▸ AVAILABLE DATA:
--

(** *** The end of a text *)

Lemma trimEnd_prefix (s : Text) :
  exists w, s = trimEnd s ++ w /\ forallb is_space w = true.
Proof.
  induction s as [|c s (w & Hs & Hw)]; [now exists [] |].
  cbn [trimEnd]. destruct (trimEnd s) as [|k kept] eqn:Ht.
  - destruct (is_space c) eqn:Hc.
    + exists (c :: s). split; [reflexivity |]. cbn. rewrite Hc.
      cbn in Hs. now rewrite Hs.
    + exists s. split; [reflexivity |]. cbn in Hs. now rewrite Hs.
  - exists w. split; [| exact Hw]. cbn. now rewrite Hs at 1.
Qed.

(** *** The three expressions *)

Lemma spaces_then_spec (look : Text -> bool) (rest : Text) (k : nat) :
  spaces_then look rest = Some k -> look (skipn k rest) = true.
Proof.
  revert k. induction rest as [|c rest IH]; intros k H; cbn [spaces_then] in H.
  - destruct (look []) eqn:Hl; inversion H; subst. exact Hl.
  - destruct (is_space c).
    + destruct (spaces_then look rest) as [k'|].
      * inversion H; subst. cbn [skipn]. now apply IH.
      * destruct (look (c :: rest)) eqn:Hl; inversion H; subst. exact Hl.
    + destruct (look (c :: rest)) eqn:Hl; inversion H; subst. exact Hl.
Qed.

Lemma header_line_here_spec (s : Text) (len : nat) :
  header_line_here s = Some len -> at_line_end (skipn len s) = true.
Proof.
  unfold header_line_here. intros H.
  destruct (starts_with autoload_header s); [| discriminate].
  destruct (spaces_then at_line_end (skipn (length autoload_header) s)) as [k|] eqn:Hk;
    [| discriminate].
  injection H as <-. apply spaces_then_spec in Hk.
  rewrite List.skipn_skipn, Nat.add_comm in Hk. exact Hk.
Qed.

(** Where the header line is replaced: what stands before the match and
    what stands after it stay, and the match ends at the end of a line. *)
Lemma replace_header_line_spec (s : Text) (line_start : bool) (replacement out : Text) :
  replace_header_line line_start replacement s = Some out ->
  exists pre mid post,
    s = pre ++ mid ++ post /\ out = pre ++ replacement ++ post /\
    at_line_end post = true.
Proof.
  revert line_start out. induction s as [|c s IH]; intros line_start out H.
  - cbn [replace_header_line] in H.
    destruct (if line_start then header_line_here [] else None) as [len|] eqn:Hh;
      [| discriminate].
    destruct line_start; [| discriminate]. discriminate Hh.
  - cbn [replace_header_line] in H.
    destruct (if line_start then header_line_here (c :: s) else None) as [len|] eqn:Hh.
    + destruct line_start; [| discriminate].
      inversion H; subst. exists [], (firstn len (c :: s)), (skipn len (c :: s)).
      split; [cbn [app]; now rewrite List.firstn_skipn |].
      split; [reflexivity |]. now apply header_line_here_spec.
    + destruct (replace_header_line (is_line_terminator c) replacement s) as [out'|] eqn:Hr;
        [| discriminate].
      inversion H; subst.
      destruct (IH _ _ Hr) as (pre & mid & post & -> & -> & Hend).
      exists (c :: pre), mid, post. now repeat split.
Qed.

Lemma remove_entry_skip (entry : Text) (n : nat) (s : Text) :
  remove_entry n entry s = remove_entry 0 entry (skipn n s).
Proof.
  revert n. induction s as [|c s IH]; intros [|n]; try reflexivity.
  cbn [remove_entry skipn]. apply IH.
Qed.

Lemma count_matches_here (p s : Text) :
  count_matches p s = 0 -> starts_with p s = false.
Proof.
  destruct s; cbn [count_matches]; destruct (starts_with p _); [lia | easy | lia | easy].
Qed.

Lemma count_matches_tail (p : Text) (c : ascii) (s : Text) :
  count_matches p (c :: s) = 0 -> count_matches p s = 0.
Proof. cbn [count_matches]. lia. Qed.

(** Where the entry does not stand, nothing is taken out. *)
Lemma remove_entry_id (entry s : Text) :
  count_matches entry s = 0 -> remove_entry 0 entry s = s.
Proof.
  induction s as [|c s IH]; intros H; [reflexivity |].
  cbn [remove_entry].
  rewrite (count_matches_here _ _ H).
  pose proof (count_matches_tail _ _ _ H) as Ht.
  rewrite (count_matches_here _ _ Ht), andb_false_r.
  now rewrite IH.
Qed.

--

▸ PROBLEM REQUIREMENTS:
Nothing but the lines above from the one containing "revert line_start out." through the one containing "destruct (if line_start then header_line_here (c" should appear in the answer, each repeated exactly.

▸ OUTPUT BELOW:
  revert line_start out. induction s as [|c s IH]; intros line_start out H.
  - cbn [replace_header_line] in H.
    destruct (if line_start then header_line_here [] else None) as [len|] eqn:Hh;
      [| discriminate].
    destruct line_start; [| discriminate]. discriminate Hh.
  - cbn [replace_header_line] in H.
    destruct (if line_start then header_line_here (c :: s) else None) as [len|] eqn:Hh.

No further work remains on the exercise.